Lo que sí es invento argentino es el "asado con cuero", verdadero lujo y costumbre que se sigue practicando en el campo para las fiestas patrias o festejos populares. En rigor, lo de cocer la carne vacuna sin cuerear es una forma típica sólo de la campaña bonaerense: en el Litoral se acostumbra a ensartar la carne en estacas de espino o de tala, mientras que en el Noroeste y en Cuyo se cuece en hornos de barro. Si bien los octosílabos citados hacen honor a la verdad, bien puede agregarse que no sólo los que caminan, sino también los que nadan y vuelan van a parar al asador. Así, es frecuente junto a los grandes ríos el asado de pacú, dorado o surubí, como lo es en otras regiones el asado de mulita, peludo o ñandú.

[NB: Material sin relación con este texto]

(** Inside a line either everything is still buffered, or the line has been
    given up as text, and then no continuation of it is a tag line. *)
Lemma run_events_partial ss a l :
  newline ∉ l →
  run_events (at_state ss a true []) l = (at_state ss a true l, []) ∨
  (run_events (at_state ss a true []) l = (at_state ss a false [], text_events a l) ∧
   ∀ x, line_step (at_state ss a true []) a (l ++ x) = (a, text_events a (l ++ x))).
Proof using Type.
  induction l as [|c l IH] using rev_ind; intros Hl; [by left|].
  apply not_elem_of_app in Hl as [Hl Hc]. rewrite list_elem_of_singleton in Hc.
  rewrite run_events_app. specialize (IH Hl).
  assert ((c =? newline)%N = false) as Hnl by (apply N.eqb_neq; congruence).
  destruct IH as [->|[-> Hx]]; cbn [run_events]; unfold step_events, at_state; cbn [detect_tag active_tag line_buffer tl_specs]; rewrite Hnl.
  - destruct (bool_decide _ || _) eqn:Hd; [by left|right]. apply orb_false_iff in Hd as [Hd1 Hd2].
    apply bool_decide_eq_false in Hd1. split; [by rewrite app_nil_r|].
    intros x. destruct (match_prefix (at_state ss a true []) (l ++ [c]) x) as [?|[Hp|[Ho Hm]]];
      [done| |by apply line_step_text].
    unfold is_tag_prefix in Hd2, Hp. cbn [tl_specs at_state] in Hd2, Hp. congruence.
  - right. split; [by rewrite app_nil_r, text_events_app|].
    intros x. rewrite <- app_assoc. apply Hx.
Qed.

Lemma run_events_line ss a l :
  newline ∉ l →
  run_events (at_state ss a true []) (l ++ [newline]) =
    let '(a', evs) := line_step (at_state ss a true []) a (l ++ [newline]) in
    (at_state ss a' true [], evs).
Proof using Type.
  intros Hl. rewrite run_events_app. destruct (run_events_partial ss a l Hl) as [->|[-> Hx]].
  - cbn [run_events]. unfold step_events, at_state. cbn [detect_tag active_tag line_buffer tl_specs].
    rewrite N.eqb_refl.
    rewrite (line_step_specs _ {| tl_specs := ss; active_tag := a; detect_tag := true; line_buffer := [] |}) by done.
    destruct (line_step _ a _) as [a' evs]. by rewrite app_nil_r.
  - rewrite Hx. cbn [run_events]. unfold step_events, at_state. cbn [detect_tag active_tag line_buffer].
    rewrite N.eqb_refl. by rewrite app_nil_r, text_events_app.
Qed.

(** Reading a text in one go and flushing. *)
Lemma run_finish_line_spec ss a s :
  let '(p', evs) := run_events (at_state ss a true []) s in
  evs ++ flatten (tl_finish p').2 = line_spec (at_state ss a true []) a s.
Proof using Type.
  revert a. induction s as [l Hl|l s Hl IH] using (line_ind newline); intros a.
  - destruct (run_events_partial ss a l Hl) as [->|[-> Hx]].
    + pose proof (tl_finish_events (at_state ss a true l)) as Hf.
      destruct (tl_finish (at_state ss a true l)) as [p' segs]. cbn [active_tag line_buffer at_state snd app] in *.
      unfold line_spec. case_bool_decide as Hle; [subst l; by rewrite Hf|].
      rewrite split_inclusive_last by done. cbn [lines_events].
      rewrite (line_step_specs _ (at_state ss a true [])) in Hf by done.
      destruct (line_step _ a l) as [a' evs]. cbn. by rewrite app_nil_r.
    + pose proof (tl_finish_events (at_state ss a false [])) as Hf.
      destruct (tl_finish (at_state ss a false [])) as [p' segs]. cbn [active_tag line_buffer at_state snd] in *.
      rewrite bool_decide_eq_true_2 in Hf by done. rewrite Hf. unfold line_spec.
      destruct (decide (l = [])) as [->|Hle]; [by rewrite text_events_nil|].
      rewrite split_inclusive_last by done. cbn [lines_events].
      specialize (Hx []). rewrite app_nil_r in Hx. rewrite Hx. by rewrite app_nil_r.
  - unfold line_spec. rewrite split_inclusive_line by done.
    change (newline :: s) with ([newline] ++ s). rewrite app_assoc, run_events_app, run_events_line by done.
    cbn [lines_events]. destruct (line_step _ a _) as [a' e1]. specialize (IH a').
    destruct (run_events (at_state ss a' true []) s) as [p' e2]. rewrite <- app_assoc, IH. unfold line_spec.
    rewrite (lines_events_specs _ (at_state ss a true [])) by done.
    destruct (lines_events _ a' _) as [a2 e3]. by rewrite app_assoc.
Qed.
End flatten.
Arguments event : clear implicits.
(* ===== verification/ProposedPlan.v ===== *)
(** * Proposed-plan blocks ([utils/stream-parser/src/proposed_plan.rs])

    The tagged-line parser instantiated with one tag, the mapping of its
    segments to the public segment type, and the two whole-text helpers. *)
From S2P Require Import Prelude RustStr StreamText TaggedLine.

Inductive PlanTag := PlanTag_ProposedPlan.
#[global] Instance PlanTag_eq_dec : EqDecision PlanTag.
Proof. solve_decision. Defined.

Inductive ProposedPlanSegment :=
| PNormal (text : rstring)
| ProposedPlanStart
| ProposedPlanDelta (text : rstring)
| ProposedPlanEnd.

Definition OPEN_TAG : rstring := lit "<proposed_plan>".
Definition CLOSE_TAG : rstring := lit "</proposed_plan>".
Definition plan_specs : list (TagSpec PlanTag) :=
  [{| tag_open := OPEN_TAG; tag_close := CLOSE_TAG; tag_of := PlanTag_ProposedPlan |}].

Record ProposedPlanParser := { plan_inner : TaggedLineParser PlanTag }.
Definition plan_new : ProposedPlanParser := {| plan_inner := tl_new plan_specs |}.

Definition map_segment (s : TaggedLineSegment PlanTag) : ProposedPlanSegment :=
  match s with
  | Normal t => PNormal t
  | TagStart PlanTag_ProposedPlan => ProposedPlanStart
  | TagDelta PlanTag_ProposedPlan t => ProposedPlanDelta t
  | TagEnd PlanTag_ProposedPlan => ProposedPlanEnd
  end.
Definition map_segments (segments : list (TaggedLineSegment PlanTag))
    : StreamTextChunk ProposedPlanSegment :=
  foldl (λ out segment,
    let mapped := map_segment segment in
    mk_chunk (match mapped with PNormal t => visible_text out ++ t | _ => visible_text out end)
             (extracted out ++ [mapped]))
    chunk_default segments.

Definition plan_push_str (p : ProposedPlanParser) (chunk : rstring)
    : ProposedPlanParser * StreamTextChunk ProposedPlanSegment :=
  let '(q, segs) := parse (plan_inner p) chunk in ({| plan_inner := q |}, map_segments segs).
Definition plan_finish (p : ProposedPlanParser)
    : ProposedPlanParser * StreamTextChunk ProposedPlanSegment :=
  let '(q, segs) := tl_finish (plan_inner p) in ({| plan_inner := q |}, map_segments segs).

#[global] Instance Plan_parser : StreamTextParser ProposedPlanParser ProposedPlanSegment := {
  push_str p s := Some (plan_push_str p s);
  finish := plan_finish
}.

Definition strip_proposed_plan_blocks (text : rstring) : rstring :=
  let '(p, out) := plan_push_str plan_new text in
  visible_text out ++ visible_text (plan_finish p).2.
(* ===== verification/PatchRoundtrip.v ===== *)
(** * Patches as text ([apply-patch/src/parser.rs], the grammar of its header)

    The abstract syntax of the patch grammar, its rendering, and the proof that
    the parser reads a rendered patch back.  The second half is the heredoc
    wrapper of the lenient mode. *)
From S2P Require Import Prelude RustStr SeekSequence Replacements PatchParser.

Inductive change_line := Ctx (l : rstring) | Ins (l : rstring) | Del (l : rstring).
Inductive chunk_header := NoHeader | EmptyHeader | ContextHeader (context : rstring).
Record chunk_ast := mk_chunk_ast { ch_header : chunk_header; ch_lines : list change_line; ch_eof : bool }.
Inductive hunk_ast :=
| AAdd (path : rstring) (ls : list rstring)
| ADelete (path : rstring)
| AUpdate (path : rstring) (move : option rstring) (chunks : list chunk_ast).
Record patch_ast := mk_patch_ast { pa_env : option rstring; pa_hunks : list hunk_ast }.

(** Rendering, line by line. *)
Definition render_change (c : change_line) : rstring :=
  match c with Ctx l => chr " " :: l | Ins l => chr "+" :: l | Del l => chr "-" :: l end.
Definition render_header (h : chunk_header) : list rstring :=
  match h with
  | NoHeader => []
  | EmptyHeader => [EMPTY_CHANGE_CONTEXT_MARKER]
  | ContextHeader c => [CHANGE_CONTEXT_MARKER ++ c]
  end.
Definition render_chunk (c : chunk_ast) : list rstring :=
  render_header (ch_header c) ++ (render_change <$> ch_lines c) ++ (if ch_eof c then [EOF_MARKER] else []).
Definition render_hunk (h : hunk_ast) : list rstring :=
  match h with
  | AAdd path ls => (ADD_FILE_MARKER ++ path) :: (cons (chr "+") <$> ls)
  | ADelete path => [DELETE_FILE_MARKER ++ path]
  | AUpdate path move chunks =>
      (UPDATE_FILE_MARKER ++ path) ::
      (if move is Some dest then [MOVE_TO_MARKER ++ dest] else []) ++ (chunks ≫= render_chunk)
  end.
Definition render_body (p : patch_ast) : list rstring :=
  (if pa_env p is Some id then [ENVIRONMENT_ID_MARKER ++ id] else []) ++ (pa_hunks p ≫= render_hunk).
Definition render_lines (p : patch_ast) : list rstring :=
  BEGIN_PATCH_MARKER :: render_body p ++ [END_PATCH_MARKER].
Definition render_patch (p : patch_ast) : rstring := text_of (render_lines p).

(** What the parser should make of it. *)
Definition chunk_value (c : chunk_ast) : UpdateFileChunk :=
  mk_update_chunk
    (match ch_header c with ContextHeader ctx => Some ctx | _ => None end)
    (ch_lines c ≫= λ l, match l with Ctx l | Del l => [l] | Ins _ => [] end)
    (ch_lines c ≫= λ l, match l with Ctx l | Ins l => [l] | Del _ => [] end)
    (ch_eof c).
Definition hunk_value (h : hunk_ast) : Hunk :=
  match h with
  | AAdd path ls => AddFile path (text_of ls)
  | ADelete path => DeleteFile path
  | AUpdate path move chunks => UpdateFile path move (chunk_value <$> chunks)
  end.

(** Texts the grammar can carry. *)
Definition path_ok (p : rstring) : Prop := p ≠ [] ∧ trim_end p = p ∧ newline ∉ p.
Definition change_text (c : change_line) : rstring := match c with Ctx l | Ins l | Del l => l end.
Definition header_ok (first : bool) (c : chunk_ast) : Prop :=
  match ch_header c with
  | NoHeader => first = true ∧ from_option (λ l, trim (render_change l) ≠ []) True (head (ch_lines c))
  | EmptyHeader => True
  | ContextHeader ctx => line_ok ctx
  end.
Definition chunk_ok (first : bool) (c : chunk_ast) : Prop :=
  ch_lines c ≠ [] ∧ Forall (λ l, line_ok (change_text l)) (ch_lines c) ∧ header_ok first c.
Definition chunks_ok (cs : list chunk_ast) : Prop :=
  match cs with [] => False | c :: cs => chunk_ok true c ∧ Forall (chunk_ok false) cs end.
Definition hunk_ok (h : hunk_ast) : Prop :=
  match h with
  | AAdd path ls => path_ok path ∧ Forall line_ok ls
  | ADelete path => path_ok path
  | AUpdate path move chunks => path_ok path ∧ from_option line_ok True move ∧ chunks_ok chunks
  end.
Definition env_ok (e : rstring) : Prop := e ≠ [] ∧ trim e = e ∧ newline ∉ e.
Definition patch_ok (p : patch_ast) : Prop := from_option env_ok True (pa_env p) ∧ Forall hunk_ok (pa_hunks p).

(** ** Chunks *)
Definition push_change (c : UpdateFileChunk) (l : change_line) : UpdateFileChunk :=
  match l with
  | Ctx l => push_old_new c [l] [l]
  | Ins l => push_old_new c [] [l]
  | Del l => push_old_new c [l] []
  end.

Lemma loop_changes ln cls tail chunk n :
  chunk_lines_loop ln ((render_change <$> cls) ++ tail) chunk n =
  chunk_lines_loop ln tail (foldl push_change chunk cls) (n + length cls).
Proof.
  revert chunk n. induction cls as [|c cls IH]; intros chunk n; cbn [fmap list_fmap app foldl length].
  { by rewrite Nat.add_0_r. }
  rewrite Nat.add_succ_r, <- Nat.add_succ_l. specialize (IH (push_change chunk c) (S n)).
  cbn [fmap] in IH. destruct c; exact IH.
Qed.

Lemma push_changes_value h e cls :
  foldl push_change (mk_update_chunk (match h with ContextHeader ctx => Some ctx | _ => None end) [] [] e) cls =
  chunk_value (mk_chunk_ast h cls e).
Proof.
  unfold chunk_value. cbn [ch_header ch_lines ch_eof].
  assert (∀ c, foldl push_change c cls =
    mk_update_chunk (change_context c)
      (old_lines c ++ (cls ≫= λ l, match l with Ctx l | Del l => [l] | Ins _ => [] end))
      (new_lines c ++ (cls ≫= λ l, match l with Ctx l | Ins l => [l] | Del _ => [] end))
      (is_end_of_file c)) as H; [|apply H].
  induction cls as [|l cls IH]; intros c; [cbn; destruct c; by rewrite !app_nil_r|].
  cbn [foldl]. rewrite IH. destruct l; cbn; by rewrite <- ?app_assoc, ?app_nil_r.
Qed.
(** The line that ends here: taken out of the buffer, counted and processed. *)
Definition take_line (st : StreamingPatchParser) : StreamingPatchParser :=
  mk_stream [] (mode st) (hunks st) (S (line_number st)).
Definition finish_line (st : StreamingPatchParser) (line : rstring) : StreamingPatchParser * outcome ParseError unit :=
  match process_line (take_line st) line with
  | Ok st' => (st', Ok ())
  | Err e => (take_line st, Err e)
  | Panic => (take_line st, Panic)
  end.
Definition without_cr (line : rstring) : rstring := default line (strip_suffix [cr] line).

Fixpoint push_chars (st : StreamingPatchParser) (delta : rstring) : StreamingPatchParser * outcome ParseError unit :=
  match delta with
  | [] => (st, Ok ())
  | ch :: rest =>
      if decide (ch = newline) then
        match finish_line st (without_cr (line_buffer st)) with
        | (st', Ok _) => push_chars st' rest
        | r => r
        end
      else push_chars (mk_stream (line_buffer st ++ [ch]) (mode st) (hunks st) (line_number st)) rest
  end.
(** The hunks so far, unless the call failed. *)
Definition with_hunks (r : StreamingPatchParser * outcome ParseError unit) : StreamingPatchParser * outcome ParseError (list Hunk) :=
  (r.1, let? _ := r.2 in Ok (hunks r.1)).
Definition push_delta (st : StreamingPatchParser) (delta : rstring) : StreamingPatchParser * outcome ParseError (list Hunk) :=
  with_hunks (push_chars st delta).
Definition finish_buffer (st : StreamingPatchParser) : StreamingPatchParser * outcome ParseError unit :=
  if bool_decide (line_buffer st = []) then (st, Ok ())
  else if bool_decide (trim (line_buffer st) = END_PATCH_MARKER) then
    match ensure_update_hunk_is_not_empty (take_line st) (trim (line_buffer st)) with
    | Ok _ => (set_mode (take_line st) EndedPatch, Ok ())
    | Err e => (take_line st, Err e)
    | Panic => (take_line st, Panic)
    end
  else finish_line st (line_buffer st).
Definition finish (st : StreamingPatchParser) : StreamingPatchParser * outcome ParseError (list Hunk) :=
  let '(st', r) := finish_buffer st in
  (st', let? _ := r in
        if decide (mode st' = EndedPatch) then Ok (hunks st')
        else Err (InvalidPatchError (lit "The last line of the patch must be '*** End Patch'"))).

(** A stream of deltas; the first failure ends it. *)
Fixpoint push_all (st : StreamingPatchParser) (deltas : list rstring) : StreamingPatchParser * outcome ParseError unit :=
  match deltas with
  | [] => (st, Ok ())
  | d :: rest =>
      match push_delta st d with
      | (st', Ok _) => push_all st' rest
      | (st', Err e) => (st', Err e)
      | (st', Panic) => (st', Panic)
      end
  end.

(** ** Lemmas: lists *)
Lemma update_last_snoc {A} (f : A → A) l x : update_last f (l ++ [x]) = l ++ [f x].
Proof. induction l as [|y l IH]; [done|]. cbn. rewrite IH. by destruct l. Qed.

(** [last_grows R l l']: the elements before the last stay, the last is replaced by a
    related one, and new elements follow. *)
Definition last_grows {A} (R : A → A → Prop) (l l' : list A) : Prop :=
  l = [] ∨ ∃ pre x x' rest, l = pre ++ [x] ∧ l' = pre ++ x' :: rest ∧ R x x'.
(* ===== verification/ApplyHunks.v ===== *)
(** * Applying a patch to the file system ([apply-patch/src/lib.rs])

    [apply_hunks_to_files] and [apply_hunks] over an [ExecutorFileSystem],
    which is an interface: a class of operations and a class of the laws the
    recorded delta relies on.  The handlers run in a monad that threads the
    file system and the delta and ends in a value, an [anyhow] error or a
    panic; a failure keeps the delta of what was committed before it. *)
From S2P Require Import Prelude RustStr SeekSequence Replacements PatchParser.

Abbreviation path := rstring.

(** ** Errors *)
Inductive ErrorKind := NotFound | InvalidInput | KindOther | KindUnlisted (code : nat).
#[global] Instance ErrorKind_eq_dec : EqDecision ErrorKind.
Proof. solve_decision. Defined.
Record io_error := mk_io { io_kind : ErrorKind; io_message : rstring }.
#[global] Instance io_error_eq_dec : EqDecision io_error.
Proof. solve_decision. Defined.

Inductive ApplyPatchError :=
| EParseError (e : ParseError)
| EIoError (context : rstring) (source : io_error)
| EComputeReplacements (message : rstring)
| EImplicitInvocation.

(** [anyhow::Error] as this code makes it: a message, an I/O error with or
    without a context, or a patch error. *)
Inductive anyhow_error :=
| AMessage (m : rstring)
| AIo (context : option rstring) (source : io_error)
| APatch (e : ApplyPatchError).

(** ** The delta *)
Inductive AppliedPatchFileChange :=
| CAdd (content : rstring) (overwritten_content : option rstring)
| CDelete (content : rstring)
| CUpdate (move_path : option path) (old_content : rstring)
          (overwritten_move_content : option rstring) (new_content : rstring).
Record AppliedPatchChange := mk_change { c_path : path; c_change : AppliedPatchFileChange }.
Record AppliedPatchDelta := mk_delta { d_changes : list AppliedPatchChange; d_exact : bool }.
Definition delta_empty : AppliedPatchDelta := mk_delta [] true.
Definition delta_append (a b : AppliedPatchDelta) : AppliedPatchDelta :=
  mk_delta (d_changes a ++ d_changes b) (d_exact a && d_exact b).

(** ** The file system interface *)
Record FileMetadata := mk_meta { is_directory : bool; is_file : bool; is_symlink : bool }.

Class ExecutorFileSystem (S : Type) := {
  get_metadata : S → path → FileMetadata + io_error;
  read_file_text : S → path → rstring + io_error;
  write_file : S → path → rstring → S * (unit + io_error);
  remove : S → path → bool → bool → S * (unit + io_error);
  create_directory : S → path → bool → S * (unit + io_error)
}.

(** What the delta relies on: the text files of a state form a map, and on a
    path that is a regular file or free ([plain]) the operations do to it what
    they report.  A failed write may have left anything, a failed removal
    either the file or nothing. *)
Class FileSystemLaws (S : Type) `{ExecutorFileSystem S} := {
  view : S → gmap path rstring;
  plain : S → path → Prop;
  meta_file s p m : get_metadata s p = inl m → is_file m = true → is_symlink m = false → plain s p;
  meta_free s p e : get_metadata s p = inr e → io_kind e = NotFound → plain s p;
  read_ok s p c : read_file_text s p = inl c → view s !! p = Some c;
  read_free s p e : read_file_text s p = inr e → io_kind e = NotFound → view s !! p = None;
  write_ok s p c s' : plain s p → write_file s p c = (s', inl ()) → view s' = <[p:=c]> (view s);
  write_free s p c s' e :
    write_file s p c = (s', inr e) → io_kind e = NotFound →
    view s' = view s ∧ ∀ q, plain s q → plain s' q;
  mkdir_view s p r s' x :
    create_directory s p r = (s', x) → view s' = view s ∧ ∀ q, plain s q → plain s' q;
  remove_ok s p r f s' : plain s p → remove s p r f = (s', inl ()) → view s' = delete p (view s);
  remove_err s p r f s' e :
    remove s p r f = (s', inr e) →
    (∀ q, q ≠ p → view s' !! q = view s !! q) ∧ (view s' !! p = view s !! p ∨ view s' !! p = None);
  write_plain s p c s' q : plain s p → write_file s p c = (s', inl ()) → plain s q → plain s' q;
}.

Section apply.
Context {S : Type} `{ExecutorFileSystem S}.
(** [AbsolutePathBuf::resolve_path_against_base(_, cwd)], [AbsolutePathBuf::parent]
    and the writers of the caller. *)
Context (resolve : path → path) (parent : path → option path).
Context {W : Type} (writeln : W → rstring → W * (unit + io_error)).

(** ** The monad *)
Definition run_state : Type := S * AppliedPatchDelta.
Definition M (A : Type) : Type := run_state → run_state * outcome anyhow_error A.
Definition ret {A} (a : A) : M A := λ st, (st, Ok a).
Definition throw {A} (e : anyhow_error) : M A := λ st, (st, Err e).
Definition bind {A B} (m : M A) (k : A → M B) : M B :=
  λ st, let '(st1, r) := m st in
        match r with Ok a => k a st1 | Err e => (st1, Err e) | Panic => (st1, Panic) end.
Notation "'let!' x ':=' m 'in' k" := (bind m (fun x => k))
  (at level 10, x binder, m at level 100, k at level 200).
(** ** Coverage of the rendered pairs *)
Section coverage.
Context (entries : gmap path path → list (path * path)) (keys : gmap path rstring → list path).

Lemma rename_pairs_spec t o d :
  rename_pairs entries t !! o = Some d →
  is_Some (baseline_by_path t !! o) ∧ baseline_by_path t !! d = None ∧ d ≠ o.
Proof.
  unfold rename_pairs. generalize (entries (origin_by_current_path t)) as l. intros l.
  assert (∀ acc : gmap path path, (∀ o d, acc !! o = Some d → is_Some (baseline_by_path t !! o) ∧ baseline_by_path t !! d = None ∧ d ≠ o) →
    ∀ o d, foldl (λ acc e, let '(dest, origin) := e in
      if bool_decide (dest = origin) || contains_key (current_by_path t) origin
         || negb (contains_key (current_by_path t) dest) || negb (contains_key (baseline_by_path t) origin)
         || contains_key (baseline_by_path t) dest
      then acc else <[origin:=dest]> acc) acc l !! o = Some d →
    is_Some (baseline_by_path t !! o) ∧ baseline_by_path t !! d = None ∧ d ≠ o) as H.
  { induction l as [|[dest origin] l IH]; intros acc Hacc; [exact Hacc|]. cbn [foldl]. apply IH.
    destruct (_ || _) eqn:E; [exact Hacc|]. rewrite !orb_false_iff in E. destruct E as ((((E1 & _) & _) & E4) & E5).
    unfold contains_key in *. rewrite negb_false_iff in E4. apply bool_decide_eq_false in E1, E5.
    apply bool_decide_eq_true in E4. intros o' d'. destruct (decide (o' = origin)) as [->|Ho].
    - rewrite lookup_insert_eq. intros [= <-]. by rewrite eq_None_not_Some.
    - rewrite lookup_insert_ne by done. apply Hacc. }
  apply H. intros ?? Hn. by rewrite lookup_empty in Hn.
Qed.

(** The loop reaches every path that is no rename destination. *)
Lemma pairs_loop_covers renames dests paths handled p :
  p ∈ paths → p ∉ handled → p ∉ dests → (∀ o d, renames !! o = Some d → d ∈ dests) →
  (p, default p (renames !! p)) ∈ pairs_loop renames dests paths handled.
Proof.
  intros Hp Hh Hd Hr. revert handled Hh. induction paths as [|q rest IH]; intros handled Hh; cbn [pairs_loop].
  { by apply elem_of_nil in Hp. }
  apply elem_of_cons in Hp. destruct (decide (p = q)) as [<-|Hne].
  - rewrite !bool_decide_eq_false_2 by done. destruct (renames !! p); by left.
  - destruct Hp as [?|Hp]; [done|]. specialize (IH Hp).
    case_bool_decide; [by apply IH|].
    assert (p ∉ ({[q]} ∪ handled : gset path)) as Hh2 by (rewrite elem_of_union, elem_of_singleton; tauto).
    case_bool_decide; [by apply IH|].
    destruct (renames !! q) as [dest|] eqn:Eq; right; apply IH; [|done].
    apply Hr in Eq. rewrite elem_of_union, elem_of_singleton. intros [->|?]; done.
Qed.

Lemma insert_by_key_elem key p l x : x ∈ insert_by_key key p l ↔ x = p ∨ x ∈ l.
Proof.
  induction l as [|y l IH]; cbn; [by rewrite list_elem_of_singleton, elem_of_nil; tauto|].
  destruct (str_le _ _); rewrite !elem_of_cons, ?IH; tauto.
Qed.
Lemma sort_by_key_elem key l x : x ∈ sort_by_key key l ↔ x ∈ l.
Proof.
  induction l as [|y l IH]; [done|]. change (x ∈ insert_by_key key y (sort_by_key key l) ↔ x ∈ y :: l).
  by rewrite insert_by_key_elem, elem_of_cons, IH.
Qed.
Lemma vec_dedup_elem l x : x ∈ vec_dedup l ↔ x ∈ l.
Proof.
  induction l as [|y [|z l] IH]; [done|done|]. cbn [vec_dedup] in *.
  case_bool_decide; [subst|]; rewrite ?elem_of_cons, IH, ?elem_of_cons; naive_solver.
Qed.

Hypothesis keys_elem : ∀ m p, p ∈ keys m ↔ is_Some (m !! p).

En 1556 fueron llevados a Asunción, desde Brasil, un toro y siete vacas. Los descendientes se desplazaron hasta la pampa y vagabundearon por allí multiplicándose, poco se sabe. Durante dos siglos, reproducido por millones, este ganado cimarrón, salvaje, fue considerado res nullius, o sea, propiedad de nadie, y tan poco era su valor que cualquiera podía tomar cuantos quisiera, hasta doce mil cabezas. Para 1780, Félix de Azara calculaba que había unos 42 millones de vacunos y, aun así, los gauchos todavía no se habían acostumbrado a comer su carne. Porque, aunque resulte hoy extraño, la carne en sí no se consumía y lo aprovechado del animal no era, en principio, sino el cuero, que era la mercancía valiosa para exportar. Pero no cualquier cuero, sino solamente el de toro y de buena medida, razón por la cual para enviar cincuenta mil piezas se sacrificaban unos 80.000 toros. El gaucho lo cuereaba y dejaba el resto a merced de los caranchos, salvo la lengua y los caracúes, que sí se comían, y el sebo para iluminar, según nos refiere "El lazarillo de ciegos caminantes". Tardíamente el gaucho comenzó a comer la carne. Se cuenta que fueron las peonadas las que inauguraron el asado.
Pero ¿qué se entiende por asado? Hoy no es sólo de una forma de cocción, sino un acto social, una ocasión para reunirse y para exclamar: "¡Un aplauso para el asador!", sin que importe si se trata de asado clásico o de parrillada. La parrillada es una suma de carnes, achuras y entrañas cocidas sobre una parrilla con carbón o leña; el asado, propiamente, sólo incluye carne, cocida preferentemente a las brasas de leña, sea sobre parrilla de hierro, rastra de arar u otro objeto parecido.
El asado con cuero requiere una vaquillona muerta sin persecución, porque el cansancio perjudica el sabor. Si ha de hacerse en zanja, hay que cavar 50 centímetros de hondo y de ancho, por 1,20 m de largo; allí se enciende la leña y se mantienen las brasas entre tres y cuatro horas para que calienten el hoyo. Después se las quita, se coloca la media res con el cuero en tierra; se tapa con chapa de zinc y sobre ésta se distribuyen las brasas y se lo deja otras dos horas. Este es un plato que puede comerse caliente o frío.